• [EXCERPTED DATA]
┄┄┄┄┄┄┄┄┄┄

(** C24: No node and no ring is lost.  At every moment the allocated nodes are,
    without repetition, those in use, those a thread is moving and those cached in
    the ring, at most 1024; the nodes in use have the reclamation callback that
    brings them back to the pool; and there is at most one ring beside the private
    ones of threads that are still trying to install theirs. *)
Theorem pool_accounts n ls c evs used : Z.of_nat (length ls) < 2 ^ 64 ->
  run pool_step ls (pool_init n) = Some (c, evs) -> spec_run pool_spec evs ∅ = Some used ->
  exists cached, (length cached <= 1024)%nat /\
    NoDup (cached ++ omap pl_private (threads c) ++ elements used) /\
    (forall a, is_Some (pool_heap (shared c) !! a) <-> a ∈ cached ++ omap pl_private (threads c) ++ elements used) /\
    (forall a, a ∈ used -> pool_heap (shared c) !! a = Some (PoolNode NULL RETURN_NODE_INTERNAL)) /\
    NoDup (installed (free_mpmc_nodes (shared c)) ++ omap pl_ring (threads c)) /\
    (forall a, is_Some (pool_rings (shared c) !! a) <-> a ∈ installed (free_mpmc_nodes (shared c)) ++ omap pl_ring (threads c)).
Proof.
  intros Hb Hrun Hs. destruct (pool_run_rel _ _ _ _ Hb Hrun) as (u & q & Hs' & HR). rewrite Hs in Hs'. injection Hs' as <-.
  exists q. rewrite <- (pr_used _ _ _ _ HR). split_and!; try apply HR; [by eapply pool_cache_bound|].
  intros a Ha. assert (a ∈ node_places c q) as Hin by (unfold node_places; rewrite !elem_of_app, elem_of_elements; auto).
  pose proof Hin as Hin'. apply (pr_heap _ _ _ _ HR) in Hin as [nd Hnd]. destruct (pr_gc _ _ _ _ HR a nd Hnd) as [->|[t Ht]]; [done|].
  pose proof (pr_nd _ _ _ _ HR) as Hdup. unfold node_places in Hdup. apply NoDup_app in Hdup as (_ & _ & Hdup).
  apply NoDup_app in Hdup as (_ & Hdup & _). destruct (Hdup a); [|by apply elem_of_elements].
  apply list_elem_of_omap. exists (PlGetInit a). split; [by eapply list_elem_of_lookup_2|done].
Qed.

(** No operation gets stuck: every pointer followed leads to an allocated block,
    and the assertion after the lost race holds.  The exception is a failed
    [calloc] of the ring, which the assertion of [lockfree_ring_buffer_trypop]
    catches. *)
Theorem pool_no_fault n ls c evs t pc : Z.of_nat (length ls) < 2 ^ 64 ->
  run pool_step ls (pool_init n) = Some (c, evs) -> threads c !! t = Some pc -> pc <> PlIdle ->
  pc = PlGetPop NULL RIdle \/ exists ch c' e, pool_step (t, ch) c = Some (c', e).
Proof.
  intros Hb Hrun Ht Hne. destruct (pool_run_rel _ _ _ _ Hb Hrun) as (u & q & _ & HR). pose proof (pr_ok _ _ _ _ HR _ _ Ht) as Hok.
  assert (forall a, a = free_mpmc_nodes (shared c) -> a <> NULL -> is_Some (pool_rings (shared c) !! a)) as Hin.
  { intros a -> Ha. apply (pr_rings _ _ _ _ HR). unfold ring_places, installed. rewrite decide_False by done. left. }
  assert (pc = PlGetPop NULL RIdle \/ exists ch x, pool_tstep t ch (shared c) pc = Some x) as [->|(ch & [[s' pc'] e] & Hs)]; [| by left |].
  2: { right. exists ch, (Conf s' (<[t:=pc']> (threads c))), e. unfold pool_step, conf_step. cbn [fst snd]. by rewrite Ht, Hs. }
  destruct pc as [| | |a|a| |a rpc| |n1|n1|n1|a n1 rpc|n1]; try done; cbn [pool_ok] in Hok.
  - right. exists PlGo. cbn [pool_tstep fiber_manager_get_mpmc_node]. case_decide; eauto.
  - right. exists (PlFresh None (PoolNode 0 0)). eauto.
  - right. exists PlGo. cbn [pool_tstep fiber_manager_get_mpmc_node]. case_decide; eauto.
  - right. exists PlGo. cbn [pool_tstep fiber_manager_get_mpmc_node]. unfold lockfree_ring_buffer_destroy. case_decide as E; [eauto|].
    assert (is_Some (pool_rings (shared c) !! a)) as [r ->]; [|eauto]. apply (pr_rings _ _ _ _ HR). unfold ring_places. apply elem_of_app. right.
    apply list_elem_of_omap. exists (PlGetDestroy a). split; [by eapply list_elem_of_lookup_2|]. simpl. by rewrite decide_False.
  - right. exists PlGo. cbn [pool_tstep fiber_manager_get_mpmc_node]. rewrite decide_False by done. eauto.
  - destruct Hok as [Hp [[Ha Hnn]|[-> ->]]]; [|by left]. right. destruct (Hin a Ha Hnn) as [r Hr]. exists PlGo.
    cbn [pool_tstep fiber_manager_get_mpmc_node]. unfold in_ring. rewrite Hr.
    destruct rpc as [| | | | | | |b|b h|b h l|b h l v|l v|[v|]]; try done; cbn -[Z.land]; repeat case_match; simplify_eq; eauto.
  - right. exists (PlFresh (Some (fresh ({[NULL]} ∪ dom (pool_heap (shared c))))) (PoolNode 0 0)). cbn [pool_tstep fiber_manager_get_mpmc_node].
    pose proof (is_fresh ({[NULL]} ∪ dom (pool_heap (shared c)))) as Hf. rewrite decide_True; [eauto|].
    apply not_elem_of_union in Hf as [H1 H2]. split; [set_solver|by apply not_elem_of_dom].
  - right. exists PlGo. cbn [pool_tstep fiber_manager_get_mpmc_node]. eauto.
  - right. exists PlGo. cbn [pool_tstep fiber_manager_get_mpmc_node]. eauto.
  - right. exists PlGo. cbn [pool_tstep fiber_manager_return_mpmc_node_internal]. case_decide; eauto.
  - destruct Hok as (Hp & Ha & Hnn). right. destruct (Hin a Ha Hnn) as [r Hr]. exists PlGo.
    cbn [pool_tstep fiber_manager_return_mpmc_node_internal]. unfold in_ring. rewrite Hr.
    destruct rpc as [|b v|b v l|b v l h|b v l h|v h|ok|b|b h|b h l|b h l v|l v|o]; try done; cbn -[Z.land]; repeat case_match; simplify_eq; eauto.
  - right. exists PlGo. cbn [pool_tstep fiber_manager_return_mpmc_node_internal].
    assert (is_Some (pool_heap (shared c) !! n1)) as [nd ->]; [|eauto]. apply (pr_heap _ _ _ _ HR). unfold node_places. rewrite !elem_of_app. right. left.
    apply list_elem_of_omap. exists (PlPutFree n1). split; [by eapply list_elem_of_lookup_2|done].
Qed.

┄┄┄┄┄┄┄┄┄┄

• [WORK REQUIRED] Every line from the one holding "apply not_elem_of_union in" through the final line of the listing must be echoed exactly; leave out all other lines.

• [ANSWER FOR THE TASK]
    apply not_elem_of_union in Hf as [H1 H2]. split; [set_solver|by apply not_elem_of_dom].
  - right. exists PlGo. cbn [pool_tstep fiber_manager_get_mpmc_node]. eauto.
  - right. exists PlGo. cbn [pool_tstep fiber_manager_get_mpmc_node]. eauto.
  - right. exists PlGo. cbn [pool_tstep fiber_manager_return_mpmc_node_internal]. case_decide; eauto.
  - destruct Hok as (Hp & Ha & Hnn). right. destruct (Hin a Ha Hnn) as [r Hr]. exists PlGo.
    cbn [pool_tstep fiber_manager_return_mpmc_node_internal]. unfold in_ring. rewrite Hr.
    destruct rpc as [|b v|b v l|b v l h|b v l h|v h|ok|b|b h|b h l|b h l v|l v|o]; try done; cbn -[Z.land]; repeat case_match; simplify_eq; eauto.
  - right. exists PlGo. cbn [pool_tstep fiber_manager_return_mpmc_node_internal].
    assert (is_Some (pool_heap (shared c) !! n1)) as [nd ->]; [|eauto]. apply (pr_heap _ _ _ _ HR). unfold node_places. rewrite !elem_of_app. right. left.
    apply list_elem_of_omap. exists (PlPutFree n1). split; [by eapply list_elem_of_lookup_2|done].
Qed.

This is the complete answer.